Once upon a time in 2014…
Ofgem, the government regulator for the gas and electricity markets in the UK, announced that it was investigating the Big Six energy companies (British Gas, SSE, Scottish Power, Npower, E.On and EDF) for profiteering.
Ultimately, the eighteen-month investigation found that the Big Six were overcharging £1.7bn a year, roughly £234 a year per household, but Ofgem bowed to pressure from the Big Six and placed the blame on consumers.
Rather than punishing the companies, only minor changes were suggested, causing a wave of criticism. In the end, it was seen as a bit of a pointless exercise.

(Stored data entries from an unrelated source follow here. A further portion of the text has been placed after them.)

#[export] Instance TaskCore_eta : Eta TaskCore := λ c,
  mkTaskCore (name_ c) (uuid_ c) (taskType_ c) (timeout_ c) (status_ c) (error_ c)
    (priority_ c) (dependencies_ c) (dependencyStatus_ c) (executionTime_ c) (logLevel_ c)
    (errorType_ c) (errorDetails_ c) (taskHistory_ c) (paramDefinitions_ c) (paramErrors_ c)
    (exceptionCallback_ c) (cancelled_ c) (creationTime_ c) (startTime_ c) (endTime_ c).

(** How the body of an action ends, and a whole run of it. *)
Inductive body_end :=
| Returned
| Raised (class : exc_class) (what : string).

Record action_run := mkActionRun { ar_calls : list task_call; ar_end : body_end }.

Inductive Task := mkTask {
  core : TaskCore;
  action_ : J → action_run;
  preTasks_ : list Task;
  postTasks_ : list Task
}.

(** The constructor; the UUID and the creation time come from outside. *)
Definition Task_new (name uuid : string) (now : Z) (action : J → action_run) : Task :=
  mkTask (mkTaskCore name uuid "" 0 Pending None 5 [] ∅ 0 2 ErrNone "" [] [] [] None false
            now None None) action [] [].

(** ** Operations on the fields *)

Definition setTimeout (timeout : Z) (c : TaskCore) : TaskCore := c <| timeout_ := timeout |>.

Definition setPriority (priority : Z) (c : TaskCore) : result exn TaskCore :=
  if (priority <? 1)%Z || (10 <? priority)%Z then Throw InvalidArgument
  else Ok (c <| priority_ := priority |>).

It was not a pointless exercise for independent Energy companies though, as the opportunist ventures capitalised on the distrust in the market to provide a viable alternative. In 2009, many independent energy companies entered the market, vying to be the leader amongst their group.
The Rise of the Independents
In 2009 the independents held just 0.2% of the market, and by 2010 it was still less than 1%, but it has slowly grown, and is now estimated to be between 13% and 15%.

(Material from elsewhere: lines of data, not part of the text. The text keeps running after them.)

(** [stop] up to the join of the thread, and what it does once the thread has ended.
    In between the thread makes its last round, and other methods may be called. *)
Definition stop (s : Sequencer) : Sequencer :=
  if decide (state s = Idle ∨ state s = Stopped) then s else s <| state := Stopping |> <| joining := true |>.
Definition stop_joined (s : Sequencer) : Sequencer :=
  if joining s && negb (thread s) then notifySequenceEnd (s <| state := Idle |> <| joining := false |>) else s.

(** ** Recovery *)

Definition setRecoveryStrategy (strategy : RecoveryStrategy) (s : Sequencer) : Sequencer :=
  s <| recoveryStrategy := strategy |>.

Definition addAlternativeTarget (n : string) (alternative : option T) (s : Sequencer)
    : result exn Sequencer :=
  match alternative with
  | None => Throw InvalidArgument
  | Some t => Ok (s <| alternativeTargets ::= (λ m, <[n := t]> m) |>)
  end.

(** The target the error is about is the one at position [i]. *)
Definition handleTargetError (i : nat) (what : string) (s : Sequencer) : Sequencer :=
  match targets s !! i with
  | None => s
  | Some t =>
      let n := tg_name t in
      let s :=
        match recoveryStrategy s with
        | RStop => s <| state := Stopping |>
        | RSkip => notifyTargetEnd n TSkipped
                     (s <| targets ::= <[i := tg_setStatus TSkipped t]> |>)
        | RRetry => s
        | RAlternative =>
            match alternativeTargets s !! n with
            | Some alt =>
                let '(alt', w') := tg_execute alt (world s) in
                s <| alternativeTargets ::= (λ m, <[n := alt']> m) |> <| world := w' |>
            | None => s
            end
        end in
      notifyTargetError n what s
  end.

(** The loops of [retryFailedTargets] and [skipFailedTargets]. *)
Definition mark_failed (st : TargetStatus) (s : Sequencer) : Sequencer :=
  let names := failedTargetNames s in
  s <| failedTargetNames := [] |> <| failedTargets := 0%Z |>
    <| targets ::= (λ ts, fold_left (λ ts n, default ts (update_name n (tg_setStatus st) ts)) names ts) |>.

Definition retryFailedTargets (s : Sequencer) : Sequencer := mark_failed TPending s.
Definition skipFailedTargets (s : Sequencer) : Sequencer := mark_failed TSkipped s.

Definition setMaxConcurrentTargets (max : nat) (s : Sequencer) : Sequencer :=
  s <| maxConcurrentTargets := max |>.
Definition setGlobalTimeout (timeout : Z) (s : Sequencer) : Sequencer :=
  s <| globalTimeout := timeout |>.

(** * Properties *)

(** ** The cycle search *)

Section cycles.
Variable m : gmap string (list string).

(** [a] depends on [b]. *)
Definition sedge (a b : string) : Prop := b ∈ sdeps m a.

Abbreviation inv := (dfs_inv sedge).
Abbreviation cyclic := (∃ x, tc sedge x x).
Abbreviation all_names := (dep_names m).

Definition cycle_visit_spec
    (util : string → gset string → gset string → option (bool * gset string * gset string))
    : Prop :=
  ∀ n vis path fin b vis' rec',
    inv vis path fin → n ∉ vis → (∀ k l, path = k :: l → sedge k n) →
    util n vis (list_to_set path) = Some (b, vis', rec') →
    if b : bool then cyclic
    else rec' = list_to_set path ∧ ∃ fin', dfs_extends sedge path fin vis' fin' ∧ n ∈ fin'.

Lemma cycle_loop_spec util n path :
  cycle_visit_spec util →
  ∀ deps vis fin b vis' rec',
    inv vis (n :: path) fin → (∀ d, d ∈ deps → sedge n d) →
    cycle_loop util deps vis (list_to_set (n :: path)) = Some (b, vis', rec') →
    if b : bool then cyclic
    else rec' = list_to_set (n :: path)
         ∧ ∃ fin', dfs_extends sedge (n :: path) fin vis' fin' ∧ ∀ d, d ∈ deps → d ∈ fin'.
Proof.
  intros Hutil. red in Hutil.
  induction deps as [|d deps IH]; intros vis fin b vis' rec' Hinv Hdep Hrun.
  { simplify_eq/=. split; [done|]. exists fin. split; [by split|set_solver]. }
  assert (sedge n d) as Hd by (apply Hdep; left). cbn [cycle_loop] in Hrun.
  destruct (decide (d ∉ vis)) as [Hdv|Hdv].
  - destruct (util d vis _) as [[[b1 vis1] rec1]|] eqn:E; [|done].
    apply Hutil with (fin := fin) in E; [|done..|by intros ?? [= <- <-]].
    destruct b1; [by simplify_eq|]. destruct E as (-> & fin1 & [Hinv1 Hsub1] & Hd1).
    apply IH with (fin := fin1) in Hrun; [|done|set_solver].
    destruct b; [done|]. destruct Hrun as (-> & fin2 & [Hinv2 Hsub2] & Hall).
    split; [done|]. exists fin2. split; [split; auto|].
    intros x [->|Hx]%elem_of_cons; auto.
  - apply dec_stable in Hdv. destruct (decide (d ∈ _)) as [Hin|Hin].
    + simplify_eq. apply elem_of_list_to_set in Hin.
      by eapply path_back_edge; [apply (inv_path _ _ _ _ Hinv)|..].
    + rewrite elem_of_list_to_set in Hin.
      apply (inv_vis _ _ _ _ Hinv) in Hdv as [|Hdf]; [done|].
      apply IH with (fin := fin) in Hrun; [|done|set_solver].
      destruct b; [done|]. destruct Hrun as (-> & fin2 & [Hinv2 Hsub2] & Hall).
      split; [done|]. exists fin2. split; [by split|].
      intros x [->|Hx]%elem_of_cons; auto.
Qed.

First Utility were the first major independent energy company, with 550,000 customers by the end of 2014, before Utility Warehouse, part of Telecom Plus, became the biggest independent energy company in the UK in December 2014, purchasing 770,000 customers from Npower for £218 million.
Since then, First Utility have grown faster, and are now the largest independent energy company again.
Independent Energy Company List
- Extra Energy
- Ecotricity
- Economy Energy
- Ebico
- Daligas
- Co-operative Energy
- Budget Energy
- Better Energy
- Airtricity
- Firmus Energy
- First Utility
- Flow Energy
- GB Energy
- GnERGY
- Good Energy
- Green Energy UK
- Green Star Energy
- iSupply Energy
- LoCO2
- M & S Energy
- OVO Energy
- Power NI
- Spark Energy
- Swalec
- Utilita
- Utility Warehouse
- Woodland Trust Energy
- Zog Energy
Independent energy company ‘big business’ list
The six largest independents are below, showing that First Utility have returned to be recognised as the largest independent energy company, marginally ahead of Utility Warehouse and OVO.
- Co-operative Energy 1%
- Extra Energy 1%
- First Utility 3%
- OVO 2%
- Utilita 1%
- Utility Warehouse 2%
- Others 4%
How does an independent energy company take a customer from a giant?
With excellent customer service, cheaper prices and supporting renewable energy, that’s how. Trends suggest that independents do offer the cheapest energy deals on average, with the gap between the average Big Six price and the cheapest market offer being around £329.
Scottish Power and Npower have customer satisfaction rates of around 60%, whereas the best independents are rated closer to 80%. More than 70% of the customers of the Big Six are on their most expensive tariff, with most being completely unaware that they are overpaying for their heating.
What the independents also do is pass on wholesale cost decreases, such as when the fuel market is cheaper and they get an especially good deal.
Bossing the business share
What you may be surprised to discover is that more than 80% of the business energy market share is supplied by independent energy companies. Commercial clients are happy to pay lower prices with better customer service, as is natural.
Remember, the market figure is less than 15% for household gas and electric, so this really is astonishing.
A remarkable rise
The rise of the independent energy company has several byproducts, such as energy price comparison websites, like ourselves, ‘flipping’ communities who advise regular changing provider or tariff to get the best deal, and many synonymous terms, like ‘switch & save’.
The rise of the independent energy company has coincided with an emerging transparency in the market, revealing the distrustful tactics of the Big Six, and the opportunity to build trust with millions of people who desperately deserved an alternative.
Typical environmentally friendly energy alternatives include both wind and solar power, as well as not-for-profit energy which contributes to social causes and charities.
Despite the risks, the challenge of tackling billionaire owned organisations and the struggle to win customers before collapsing in on themselves, the market has successfully been disrupted by a band of plucky independents. It’s been a remarkable rise.